When news came that an army marched on Rome set to invade, Valeria never expected Rome to be conquered. She never expected that the invader would remain, and also demand hostages. When Rome’s army was victorious, she simply plundered the conquered city, perhaps executed a handful of leading men there, then returned home. Valeria was absolutely shocked when Poplicola sadly informed her that he, Brutus, and the Senators had agreed to turn over their own children, including Cloelia, Valeria, and even Saphina, who had become like a sister to Valeria, to the invader as those hostages.
If their fathers had agreed to this, did that mean Valeria, Cloelia, and Saphina had to endure captivity? Was captivity dishonorable, for the loser of battle? Was the pledge Rome made more honorable or less than their captivity? If they escaped, would that dishonor their pledge to Porsenna? Honor aside, if they escaped, would Porsenna take revenge on Rome and plunder it or even raze it to the ground?
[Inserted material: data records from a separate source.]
(** The part of [s] before the first character satisfying [stop], and the
    rest, which starts with that character. *)
Fixpoint break_at (stop : ascii -> bool) (s : string) : string * string :=
  match s with
  | EmptyString => (EmptyString, EmptyString)
  | String ch rest =>
      if stop ch then (EmptyString, s)
      else let '(before, after) := break_at stop rest in
           (String ch before, after)
  end.

Definition is_colon (ch : ascii) : bool := Ascii.eqb ch ":"%char.

Definition ends_netloc (ch : ascii) : bool :=
  Ascii.eqb ch "/"%char || Ascii.eqb ch "?"%char || Ascii.eqb ch "#"%char.

Fixpoint has_char (wanted : ascii) (s : string) : bool :=
  match s with
  | EmptyString => false
  | String ch rest => Ascii.eqb ch wanted || has_char wanted rest
  end.

(** A URL splitter for plain absolute URLs [scheme://host/path]: the
    scheme is what precedes the first colon, the network location what
    lies between the double slash and the next [/], [?] or [#].  As in
    urllib, a network location with one square bracket and not the other
    is refused. *)
Definition urlsplit (url : string) : outcome ParseResult :=
  let '(before, after) := break_at is_colon url in
  match after with
  | String _ (String "/" (String "/" rest)) =>
      let host := fst (break_at ends_netloc rest) in
      if xorb (has_char "["%char host) (has_char "]"%char host)
      then Raise (Exn (OtherException "ValueError") "Invalid IPv6 URL")
      else Ret {| scheme := before; netloc := host |}
  | String _ _ => Ret {| scheme := before; netloc := "" |}
  | EmptyString => Ret {| scheme := ""; netloc := "" |}
  end.

(** A converter that returns plain text as it is. *)
Definition plain_text (s : string) : outcome string := Ret s.

(** A converter that gives up on every input. *)
Definition failing_converter (s : string) : outcome string :=
  Raise (Exn (OtherException "RecursionError")
             "maximum recursion depth exceeded").

Definition collab_with (converter : string -> outcome string) : Collab :=
  {| markdownify := converter;
     urlparse := urlsplit;
     FastMCP := fun _ => Ret tt;
     set_iter := elements;
     set_iter_perm := fun s => reflexivity (elements s) |}.

Definition collab : Collab := collab_with plain_text.

(** A file system holding the listed files and nothing else. *)
Fixpoint lookup_file (files : list (string * string)) (path : string)
    : option string :=
  match files with
  | [] => None
  | (p, content) :: rest =>
      if String.eqb p path then Some content else lookup_file rest path
  end.

Definition no_such_file (path : string) : exn :=
  Exn (OtherException "FileNotFoundError")
      ("[Errno 2] No such file or directory: '" +:+ path +:+ "'").

(** A network on which every request fails to connect. *)
Definition unreachable (cl : AsyncClient) (timeout : Q) (url : string)
    : outcome Response :=
  Raise (Exn RequestError "All connection attempts failed").

(** A network on which every request is answered with the URL as body. *)
Definition echo (cl : AsyncClient) (timeout : Q) (url : string)
    : outcome Response :=
  Ret {| is_success := true; status_error := ""; text := url |}.

(** A network on which every request is answered with status 404. *)
Definition not_found (cl : AsyncClient) (timeout : Q) (url : string)
    : outcome Response :=
  Ret {| is_success := false;
         status_error := "Client error '404 Not Found' for url '" +:+ url +:+ "'";
         text := "<h1>Not Found</h1>" |}.

(** An HTTP client that refuses a URL it cannot parse, as httpx does with
    [InvalidURL], which is not a [RequestError]. *)
Definition strict (cl : AsyncClient) (timeout : Q) (url : string)
    : outcome Response :=
  Raise (Exn (OtherException "httpx.InvalidURL") "Invalid port: 'abc'").

Definition world (files : list (string * string))
    (net : AsyncClient -> Q -> string -> outcome Response) : World :=
  {| os_path_exists := fun path => bool_decide (is_Some (lookup_file files path));
     open_read := fun path =>
       match lookup_file files path with
       | Some content => Ret content
       | None => Raise (no_such_file path)
       end;
     httpx_get := net |}.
Valeria became unable to sleep, talking with Saphina long into the night. Even after they arrived as hostages into the camp of Lars Porsenna, Valeria’s thoughts churned. She felt as if she stood on the edge of something-but terrible or wonderful she could not yet tell.
Will the hostages escape? If they do, how will that benefit Rome? If they remain, what would be their fate? Should it matter that Valeria felt drawn to one of Porsenna’s own officers? What would she choose, when Saphina says there is a way to escape if they can take it.
Tefarie Velianas, Tarquinius Superbus, Poplicola Valerius, Valeria, Cloelia, Mucius Cordus, and Lars Porsenna, are all historical figures in the accounts of the Roman Livy, and the Greeks Dionysius Halikarnassus and Plutarch (and additional references by the Roman Tacitus.) The treaty between Rome’s consuls and Carthage is reported by Polybius. Livy does report that Lars Porsenna marches on Rome and hold it for a while. He does demand and receive hostages. Mucius Cordus tries to assassinate Lars Porsenna. Cloelia and Valeria spur the other hostages to attempt an escape. Porsenna frees them and marches away, leaving Rome free. All that is history.
It must be said that Valeria does not appear in Livy’s account of Porsenna and the hostages. Of course, nearly all the hostages are left unnamed and undescribed. Does that make any of them or Valeria herself less historical or simply somewhat overlooked?
Saphina, Pharon, and Gaius are fictional characters. They embody people that may have, could have, lived and acted similarly as depicted in the novel. Recent scholars have speculated that both Velianas and perhaps even Tarquinius received some outside assistance to win their thrones. There is also some speculation, spurred on by a brief account by Greek Sicilian historian Diodorus Siculus, that Rome or one of its Latin allies attempted a colony in eastern Sardinia in the year 378 BC, about 150 years after Tarquinius was overthrown and Lars Porsenna camped before the walls of Rome. Perhaps Rome knew more about Sardinia than the “histories” record.
History itself is only, after all, a story of events played out by people.